The deadliest local flu season in recent memory has claimed two more Tri-Citians.
The Benton County women — one in her 30s and one in her 70s — both were at increased risk because of other health conditions or age, the Benton-Franklin Health District reported Monday.
They bring the Tri-City death toll to 18 since mid-December, dwarfing local flu-related fatality numbers from recent years.
“It is definitely something that we need to be taking seriously. Influenza is dangerous. It is a life-threatening infection,” said Heather Hill, a nurse and the district’s communicable disease program supervisor.
One of the women had been vaccinated; the other didn’t get a flu shot until she’d already was sick, Hill said.
In all the Tri-City flu victims include 11 women and seven men. Two were in their 30s and the rest ranged in age from 40s to 90s.
Although it’s late in the season, flu activity remains high and people who aren’t yet vaccinated should get a flu shot, she said.
They’re recommended for everyone 6 months and older. Pregnant women, young children, seniors and people with underlying medical problems are particularly at risk for flu complications.
Even if someone typically is healthy, they still should get vaccinated to protect the greater community, Hill said.
“We know that to decrease the rate of infection, we need well over 90 percent of the population vaccinated,” she told the Herald.
She didn’t have a firm vaccination rate for the Tri-Cities, but said it appears to be far below that.
While the flu shot doesn’t always stop people from becoming sick, it’s still the best bet to protect against flu — and it can mean the difference between life and death, Hill said.
“If you get vaccinated you will (muster) at least some immune response and that may be enough to save you from dying from the flu,” she said. It also tends to make the illness shorter and less severe.
This flu season has been the worst in the Tri-Cities for as long as public health officials can remember.
In 2015, six people died — and that was unusually high. The three years before and two years after saw only one to two flu deaths each.
Statewide, 200 people have died from the flu since October.

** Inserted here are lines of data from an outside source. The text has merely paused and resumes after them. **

(** The whole of [icmp_reply]: the packet is sent as a reply, and given back. *)
Lemma icmp_reply_ok k E p b l o d inp nif src n : own k ({[+ p +]} ⊎ E) p b l -> no_empty l -> payload b = Some (p, o) ->
  areas (st_of k) !! p = Some d -> 20 <= n <= 60 -> header_room b (n + SIZEOF_ETH_HDR) = true -> 4 <= len b ->
  netifs (net_of k) !! inp = Some nif -> is_u32 src ->
  let dest := current_iphdr_src (ip_of k) in
  let reply := reply_header (window d (o - n) n) src dest ++ reply_message (chain_data (areas (st_of k)) ((p, b) :: l)) in
  exists k', icmp_reply custom_free_function fresh_byte ip4_frag p inp src n k = Ok k' /\ user_inv k' E /\
    netifs (net_of k') = netifs (net_of k) /\ ip_of k' = ip_of k /\
    (fits nif (n + tot_len b) = true -> exists k1 n' r, ready k ({[+ p +]} ⊎ E) p reply true k1 /\ resolved inp dest nif p (net_of k1) n' r /\
       device (net_of k') = device n' /\ arp_table (net_of k') = arp_table n').
Proof using fresh_u8 frag_ok V.
  intros H He Hp Ha Hn Hroom Hlen Hnif Hsrc dest reply. pose proof (own_lookup _ _ _ _ _ H) as Hb.
  destruct (own_data _ _ _ _ _ H) as (Hld & Hbd & Hlb & Htb). unfold SIZEOF_ETH_HDR in Hroom. destruct (header_room_own _ _ _ _ Hp Hroom) as [Ho Hmax].
  pose proof (user_whole k _ (own_inv _ _ _ _ _ H)) as Hs.
  destruct (grow_window _ p b o d n (so_payload _ _ Hs p b Hb) Hp Ha) as [Eg Hlw]; [lia|].
  unfold icmp_reply. rewrite (get_some _ _ _ Hb), bind_ok. destruct (own_add_header k _ p b l n H) as [-> Hr]; [lia|].
  assert (Hroom1 : header_room b n = true).
  { unfold header_room in *. rewrite Hp, !andb_true_iff, !Z.leb_le in *. destruct Hroom as [[? _] _]. repeat split; [done | lia..]. }
  rewrite Hroom1 in *. specialize (Hr eq_refl). rewrite bind_ok, Z.eqb_refl. cbn [negb].
  set (g := grow_head n b) in *. set (s1 := set_pbufs _ _) in *. set (k1 := set_st s1 k) in *.
  assert (Est : st_of k1 = s1) by apply st_set_st. pose proof (own_lookup _ _ _ _ _ Hr) as Hb1. rewrite (get_some _ _ _ Hb1), bind_ok.
  assert (Epg : payload g = Some (p, o - n)) by (unfold g, grow_head; by rewrite Hp).
  assert (Elen : len g = len b + n /\ tot_len g = tot_len b + n) by done. destruct Elen as [Elen Etot].
  assert (Hdest : is_u32 dest) by (apply (iw_src _ _ (ip_user_wf k _ (own_inv _ _ _ _ _ H)))).
  destruct (make_reply_ok k1 _ p g l (o - n) n src dest Hr Epg Hn ltac:(lia) Hsrc Hdest) as (s2 & Em & H2 & D2 & T2).
  replace (o - n + n) with o in Em by lia. assert (Ei : ip_of k1 = ip_of k) by apply ip_set_net. rewrite Hp, Epg, Ei. fold dest. rewrite Em, bind_ok.
  rewrite Est in *. change (areas s1) with (areas (st_of k)) in *.
  rewrite Eg, take_app_length', drop_app_length' in D2 by lia.
  assert (Edata : chain_data (areas s2) ((p, with_if_idx NETIF_NO_INDEX g) :: l) = reply).
  { rewrite chain_data_cons, T2. change (payload_data (areas s2) (with_if_idx NETIF_NO_INDEX g)) with (payload_data (areas s2) g). rewrite D2.
    unfold reply. rewrite chain_data_cons, reply_message_app by lia. by rewrite <- app_assoc. }
  set (g' := with_if_idx NETIF_NO_INDEX g) in *. set (k2 := set_st s2 k1) in *.
  assert (En2 : net_of k2 = set_packets s2 (net_of k)) by (unfold k2, k1, set_st; by rewrite !net_set_net).
  assert (Es2 : st_of k2 = s2) by apply st_set_st.
  destruct (output_hdrincl_ok custom_free_function fresh_byte fresh_u8 ip4_frag frag_ok k2 _ p g' l src ICMP_TTL 0 IP_PROTO_ICMP inp nif H2) as (k3 & r & -> & Hk3 & Hn3 & Hi3 & _ & Hfit).
  { constructor; [cbn; lia | done]. } { unfold IP_HLEN. cbn. lia. } { by rewrite En2. }
  rewrite bind_ok. destruct (free_pbuf_ok custom_free_function k3 E p Hk3) as (s4 & -> & Hk4 & _). exists (set_st s4 k3).
  assert (Enet : net_of (set_st s4 k3) = set_packets s4 (net_of k3)) by (unfold set_st; by rewrite net_set_net).
  split; [done|]. split; [done|]. split; [rewrite Enet; cbn; by rewrite Hn3, En2|]. split; [unfold set_st; rewrite ip_set_net, Hi3; unfold k2, set_st; by rewrite ip_set_net|].
  intros Hf. destruct Hfit as [_ Hres]; [cbn; rewrite Z.add_comm; exact Hf|].
  assert (Edst : long_at (payload_data (areas (st_of k2)) g') ip_dest = dest).
  { rewrite Es2. change (payload_data (areas s2) g') with (payload_data (areas s2) g). rewrite D2.
    unfold reply_header. set (v := 65535 - _). pose proof (reply_dest (window d (o - n) n) v src dest (reply_message (payload_data (areas (st_of k)) b)) ltac:(lia)) as Ew.
    pose proof (long_at_window (reply_fields (window d (o - n) n) v src dest ++ reply_message (payload_data (areas (st_of k)) b)) ip_dest 4 0 ltac:(by unfold ip_dest) ltac:(lia) ltac:(lia)) as El.
    rewrite Ew, Z.add_0_r in El. rewrite <- El. pose proof (get32_le_bytes dest) as E32. rewrite get32_at in E32 by (cbn; lia). by injection E32. }
  rewrite Edst in Hres. exists k2, (net_of k3), r. split; [|split; [done | by rewrite Enet]].
  split; try (by rewrite En2). exists g', l. split; [done|]. split; [constructor; [cbn; lia | done]|]. rewrite Es2. split; [done|].
  change (header_room g' SIZEOF_ETH_HDR) with (header_room g SIZEOF_ETH_HDR). unfold g. rewrite header_room_more by (done || lia).
  by replace (SIZEOF_ETH_HDR + n) with (n + 14) by (unfold SIZEOF_ETH_HDR; lia).
Qed.

(** Nothing happens but that the packet is given back. *)
Definition discarded k E k' : Prop := exists s, k' = set_st s k /\ user_inv k' E.

Lemma icmp_drop k E p : user_inv k ({[+ p +]} ⊎ E) -> exists k', free_pbuf custom_free_function p k = Ok k' /\ discarded k E k'.
Proof. intros Hk. destruct (free_pbuf_ok custom_free_function k E p Hk) as (s & -> & Hk' & _). exists (set_st s k). split; [done|]. by exists s. Qed.

(** What is left after an answer: the packet [p] has been sent with the bytes
    [reply]. *)
Definition answered k E p reply np nif dest k' : Prop :=
  exists k1 n' r, ready k ({[+ p +]} ⊎ E) p reply true k1 /\ resolved np dest nif p (net_of k1) n' r /\
    device (net_of k') = device n' /\ arp_table (net_of k') = arp_table n'.

Lemma icmp_input_ok k E p b l o d inp nif cur cnif n : own k ({[+ p +]} ⊎ E) p b l -> no_empty l -> payload b = Some (p, o) ->
  areas (st_of k) !! p = Some d -> 20 <= n <= 60 -> header_room b (n + SIZEOF_ETH_HDR) = true ->
  netifs (net_of k) !! inp = Some nif -> current_netif (ip_of k) = Some cur -> netifs (net_of k) !! cur = Some cnif ->
  current_ip4_header (ip_of k) = Some (p, o - n) -> IPH_HL_BYTES (byte_at d (o - n)) = n ->
  let src := current_iphdr_dest (ip_of k) in
  let dest := current_iphdr_src (ip_of k) in
  let m := chain_data (areas (st_of k)) ((p, b) :: l) in
  exists k', icmp_input custom_free_function fresh_byte ip4_frag p inp k = Ok k' /\ user_inv k' E /\
    netifs (net_of k') = netifs (net_of k) /\ ip_of k' = ip_of k /\
    if answers src cnif (len b) m
    then fits nif (n + tot_len b) = true -> answered k E p (reply_header (window d (o - n) n) src dest ++ reply_message m) inp nif dest k'
    else discarded k E k'.
Proof using fresh_u8 frag_ok V.
  intros H He Hp Ha Hn Hroom Hnif Hcur Hcnif Hhdr Hhl src dest m. pose proof (own_lookup _ _ _ _ _ H) as Hb. pose proof (own_inv _ _ _ _ _ H) as Hk.
  destruct (own_data _ _ _ _ _ H) as (Hld & Hbd & Hlb & Htb). pose proof (user_whole k _ Hk) as Hs.
  destruct (header_room_own _ _ _ _ Hp Hroom) as [Ho Hmax]. unfold SIZEOF_ETH_HDR in Ho, Hmax.
  destruct (so_payload _ _ Hs p b Hb) as (a' & o' & d' & Hp' & Ha' & _ & _ & Hd & _). rewrite Hp in Hp'. injection Hp' as <- <-.
  rewrite Ha in Ha'. injection Ha' as <-.
  pose proof (packet_length _ _ _ _ (own_packet _ _ _ _ _ H)) as Hlm. fold m in Hlm.
  destruct (packet_cons _ _ _ _ _ _ (own_packet _ _ _ _ _ H)) as (_ & _ & _ & Htot & _).
  destruct (icmp_drop k E p Hk) as (k0 & Edrop & s0 & -> & Hk0).
  assert (Hdrop : forall e : res K, e = free_pbuf custom_free_function p k -> exists k', e = Ok k' /\ user_inv k' E /\
    netifs (net_of k') = netifs (net_of k) /\ ip_of k' = ip_of k /\ discarded k E k').
  { intros e ->. exists (set_st s0 k). split; [done|]. split; [done|]. unfold set_st. rewrite net_set_net, ip_set_net. split; [done|]. split; [done|]. by exists s0. }
  unfold icmp_input. rewrite Hhdr. rewrite (read8_at_ok _ _ d) by (done || unfold ip_v_hl; lia). unfold ip_v_hl. rewrite Z.add_0_r, bind_ok, Hhl.
  destruct (Z.ltb_spec n IP_HLEN) as [Hlt|_]; [unfold IP_HLEN in Hlt; lia|]. rewrite (get_some _ _ _ Hb), bind_ok.
  unfold answers. destruct (Z.ltb_spec (len b) 4) as [Hshort|Hlong]; [rewrite (proj2 (Z.leb_gt 4 (len b))) by lia; by apply Hdrop|].
  rewrite (proj2 (Z.leb_le 4 (len b))) by lia. cbn [andb]. rewrite Hp, (read8_at_ok _ _ d) by (done || unfold icmp_type; lia).
  assert (Etype : byte_at d (o + icmp_type) = byte_at m 0).
  { unfold m, icmp_type. rewrite Z.add_0_r, chain_data_cons, (payload_data_window _ b p o d) by (done || lia).
    unfold byte_at at 2. rewrite app_nth1 by (rewrite <- (Nat2Z.id (length _)), window_length; lia).
    change (nth (Z.to_nat 0) (window d o (len b)) 0) with (byte_at (window d o (len b)) 0). rewrite byte_at_window by lia. by rewrite Z.add_0_r. }
  rewrite Etype, bind_ok. destruct (byte_at m 0 =? ICMP_ECHO); cbn [andb]; [|by apply Hdrop].
  unfold icmp_echo. fold src. destruct (ip4_addr_ismulticast src); cbn [andb negb]; [by apply Hdrop|].
  rewrite Hcur. cbn [of_option]. rewrite bind_ok, (netif_at_some _ _ _ Hcnif), bind_ok. destruct (ip4_addr_isbroadcast src cnif); cbn [andb negb]; [by apply Hdrop|].
  rewrite (get_some _ _ _ Hb), bind_ok, Hlm, total_len_cons. cbn [snd]. rewrite <- Htot.
  destruct (Z.ltb_spec (tot_len b) SIZEOF_ICMP_ECHO_HDR) as [Hshort|Hecho]; [rewrite (proj2 (Z.leb_gt SIZEOF_ICMP_ECHO_HDR (tot_len b))) by lia; by apply Hdrop|].
  rewrite (proj2 (Z.leb_le SIZEOF_ICMP_ECHO_HDR (tot_len b))) by lia. cbn [andb].
  rewrite (chksum_pbuf_ok _ _ p _ Hs (own_packet _ _ _ _ _ H)), bind_ok. fold m.
  destruct (Z.eqb_spec (65535 - oc (wsum m)) 0) as [Hc|Hc]; cbn [negb];
    [rewrite (proj2 (Z.eqb_eq (oc (wsum m)) 65535)) by lia | rewrite (proj2 (Z.eqb_neq (oc (wsum m)) 65535)) by lia; by apply Hdrop].
  change (n + PBUF_LINK_HLEN + PBUF_LINK_ENCAPSULATION_HLEN) with (n + 14 + 0). rewrite Z.add_0_r.
  destruct (header_probe k _ p b l (n + 14) H) as (k1 & -> & Erm); [lia | done | lia |]. rewrite bind_ok, Z.eqb_refl. cbn [negb].
  rewrite Erm, bind_ok, Z.eqb_refl. cbn [negb]. rewrite bind_ok.
  destruct (icmp_reply_ok k E p b l o d inp nif src n H He Hp Ha Hn Hroom ltac:(lia) Hnif) as (k' & Er & Hk' & Hn' & Hi' & Hrest).
  { apply (iw_dest _ _ (ip_user_wf k _ Hk)). }
  exists k'. by split_and!.
Qed.
(* ===== verification/Ip4Recv.v ===== *)
(** * The operations of ip4_input on a well-formed state

    A datagram that has arrived is shortened to its length, checked, and passed to
    its protocol or given back. The layers above and the reassembly of fragments
    are known by their contracts. *)

From stdpp Require Import gmultiset.
From S2P Require Import Prelude Strings Onescomp Def Chksum Ip4Addr Alloc Memp Mem Pbuf PbufRef PbufAlloc PbufStore PbufPool PbufTrim Ethernet EthArp EthArpOps EthArpOut LwipPort ArpSpec EthInput Ip4 Icmp Ip4Input HeadMem Ip4Ops IcmpOps.

(** ** Specifications *)

(** The bytes of memory from the header on: 498 of a frame of the controller. *)
Definition ROOM : Z := 498.

(** What of a datagram passes the first checks: its header is at [o] in the
    memory [d], [n] is the length of the first pbuf and [t] that of the packet. *)
Definition header_length (d : list Z) (o : Z) : Z := IPH_HL_BYTES (byte_at d o).
Definition datagram_length (d : list Z) (o : Z) : Z := lwip_htons (word_at d (o + ip_len)).
Definition well_formed (d : list Z) (o n t : Z) : bool :=
  (IPH_V (byte_at d o) =? 4) && (header_length d o <=? Z.min (datagram_length d o) n) && (datagram_length d o <=? t) && (IP_HLEN <=? header_length d o) &&
  (oc (wsum (window d o (header_length d o))) =? 65535).

(** A part of a datagram. *)
Definition is_fragment (d : list Z) (o : Z) : bool :=
  negb (Z.land (word_at d (o + ip_offset)) (PP_HTONS (Z.lor IP_OFFMASK IP_MF)) =? 0).

(** The addresses that datagrams may come from. *)
Definition source_ok (src : Z) (nif : netif) : bool := ip4_addr_isany src || negb (ip4_addr_isbroadcast src nif || ip4_addr_ismulticast src).

(** A message for the DHCP client. *)
Definition for_dhcp (d : list Z) (o n : Z) : bool :=
  (byte_at d (o + ip_proto) =? IP_PROTO_UDP) && (word_at d (o + n + 2) =? PP_NTOHS LWIP_IANA_PORT_DHCP_CLIENT).

(** No interface of the list but [inp] accepts datagrams to [dest]. *)
Definition refused (nets : gmap Z netif) (l : list Z) (dest inp : Z) : Prop :=
  forall np nif, np ∈ l -> np <> inp -> nets !! np = Some nif -> ip4_input_accept dest nif = false.

(** The interface for a datagram to [dest] that arrives on [inp], [nif]. *)
Inductive matched (nets : gmap Z netif) (m : ip_mod) (dest inp : Z) (nif : netif) : option Z -> Prop :=
  | MatchGroup : ip4_addr_ismulticast dest = true ->
      matched nets m dest inp nif (if netif_is_up nif && negb (ip4_addr_isany (ip_addr nif)) then Some inp else None)
  | MatchInput : ip4_addr_ismulticast dest = false -> ip4_input_accept dest nif = true -> matched nets m dest inp nif (Some inp)
  | MatchOther l np l' nif' : ip4_addr_ismulticast dest = false -> ip4_input_accept dest nif = false -> ip4_addr_isloopback dest = false ->
      netif_list m = l ++ np :: l' -> refused nets l dest inp -> np <> inp -> nets !! np = Some nif' -> ip4_input_accept dest nif' = true ->
      matched nets m dest inp nif (Some np)
  | MatchNone : ip4_addr_ismulticast dest = false -> ip4_input_accept dest nif = false ->
      (ip4_addr_isloopback dest = true \/ refused nets (netif_list m) dest inp) -> matched nets m dest inp nif None.

(** ** Lemmas *)

Lemma matched_some nets m dest inp nif np : matched nets m dest inp nif (Some np) -> nets !! inp = Some nif -> is_Some (nets !! np).
Proof.
  intros Hm Hnif. remember (Some np) as r eqn:Er. destruct Hm as [Hg| |l np' l' nif' H1 H2 H3 H4 H5 H6 H7 H8|]; [|injection Er as <-; by eexists..|done].
  destruct (_ && _) in Er; [|done]. injection Er as <-. by eexists.
Qed.

(** A datagram for the address of the interface it arrives on. *)
Lemma matched_own nets m inp nif r : matched nets m (ip_addr nif) inp nif r -> netif_is_up nif = true -> ip4_addr_isany (ip_addr nif) = false ->
  ip4_addr_ismulticast (ip_addr nif) = false -> r = Some inp.
Proof.
  intros Hm Hup Hany Hmc. assert (Ha : ip4_input_accept (ip_addr nif) nif = true) by (unfold ip4_input_accept; by rewrite Hup, Hany, Z.eqb_refl).
  destruct Hm; congruence.
Qed.

Section Recv.
Context {P1 P2 : Type} `{!PoolAlloc P1} `{!PoolAlloc P2} {X : Type} `{!LinkDriver X}.
Context {K : Type} {pn : Part K (net P1 P2 X)} {pi : Part K ip_mod} {U : ArpUser P1 P2 X K} {V : IpUser P1 P2 X K}.
Implicit Type k : K.
#[local] Set Default Proof Using "V".

(** *** Datagrams *)

(** A datagram of ours: the packet [p] is made of pbufs from the pool, its payload
    is at [o], the memory of its first pbuf is [d]. *)
Record datagram k (E : gmultiset ptr) (p : ptr) (b : pbuf) (l : list (ptr * pbuf)) (o : Z) (d : list Z) : Prop := Datagram
  { da_own : own k ({[+ p +]} ⊎ E) p b l;
    da_private : Forall pool_private ((p, b) :: l);
    da_payload : payload b = Some (p, o);
    da_memory : areas (st_of k) !! p = Some d;
    da_head : SIZEOF_ETH_HDR <= o;
    da_room : o + ROOM <= length d;
    da_top : o + tot_len b <= 65535 }.

Lemma datagram_arrived k E p b l o d : datagram k E p b l o d -> arrived (st_of k) p b SIZEOF_ETH_HDR ROOM.
Proof.
  intros [H1 H2 H3 H4 H5 H6 H7]. split; [by eapply own_lookup | exists l; split; [apply (own_packet _ _ _ _ _ H1) | done] |]. exists o, d. by split_and!.
Qed.

Lemma arrived_datagram k E p b : user_inv k ({[+ p +]} ⊎ E) -> arrived (st_of k) p b SIZEOF_ETH_HDR ROOM -> exists l o d, datagram k E p b l o d.
Proof.
  intros Hk H. pose proof (arrived_ref _ _ _ _ _ H) as Href. destruct H as [Hb (l & Hc & Hpr) (o & d & Hp & Ho & Ha & Hr & Ht)]. exists l, o, d.
  split; try done. split; [done | multiset_solver | | done]. pose proof (user_whole k _ Hk) as Hs.
  split; [done | |].
  - apply Forall_forall. intros [y c] Hy. apply (payload_ok_read _ y). apply (so_payload _ _ Hs). by eapply chain_at_lookup.
  - destruct (so_chain _ _ Hs p) as (l' & Hl' & Ht'); [by rewrite Hb|]. by rewrite (chain_at_det _ _ _ _ Hc Hl').
Qed.

Lemma private_no_empty l : Forall pool_private l -> no_empty l.
Proof using Type. intros H. eapply Forall_impl; [exact H|]. by intros x (_ & _ & Hx). Qed.

(** The memory behind the header pointer. *)
Lemma datagram_data k E p b l o d : datagram k E p b l o d ->
  0 < len b <= tot_len b /\ o + len b <= length d /\ bytes_ok d /\ payload_data (areas (st_of k)) b = window d o (len b).
Proof.
  intros [H1 H2 H3 H4 H5 H6 H7]. apply Forall_cons in H2 as [(_ & _ & Hl) _]. cbn [snd] in Hl.
  destruct (own_data _ _ _ _ _ H1) as (_ & _ & Hlb & _). pose proof (own_lookup _ _ _ _ _ H1) as Hb.
  pose proof (user_whole k _ (own_inv _ _ _ _ _ H1)) as Hs.
  destruct (so_payload _ _ Hs p b Hb) as (a' & o' & d' & Hp' & Ha' & Ho' & _ & Hd & _). rewrite H3 in Hp'. injection Hp' as <- <-.
  rewrite H4 in Ha'. injection Ha' as <-. split_and!; try lia; [by apply (so_bytes _ _ Hs p)|].
  by apply (payload_data_window _ b p o d); (done || lia).
Qed.

(** The packet in a state that differs in what is known about it. *)
Lemma datagram_update_ip k E p b l o d f : datagram k E p b l o d -> ip_wf (netifs (net_of k)) (f (ip_of k)) -> datagram (update_ip f k) E p b l o d.
Proof. intros [H1 H2 H3 H4 H5 H6 H7] Hw. split; try done; [by apply own_update_ip | by rewrite st_update_ip]. Qed.

Lemma current_wf nets m src dest : ip_wf nets m -> is_u32 src -> is_u32 dest -> ip_wf nets (set_current_addrs src dest m).
Proof using Type. intros [H1 H2 H3 H4 H5] Hs Hd. by split. Qed.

This year’s primary strain, H3N2, is particularly nasty, associated with more hospitalizations and deaths than other seasonal flu types.
Some relief may be on the way.
“Today’s flu data show activity is down significantly for the second consecutive week, which means we peaked in early February,” CDC spokeswoman Kristen Nordlund told The Washington Post last week.
“However, this is about the same level of influenza-like-illness that we saw at the peak of last season, so there is still a lot of flu out there.”
Along with getting a flu shot, Hill urged people to wash their hands frequently and avoid touching their eyes, nose and mouth.
They also should cover their coughs and stay home when sick to avoid spreading the illness to others, she said.
Flu shots are available through pharmacies, health care providers and the health district.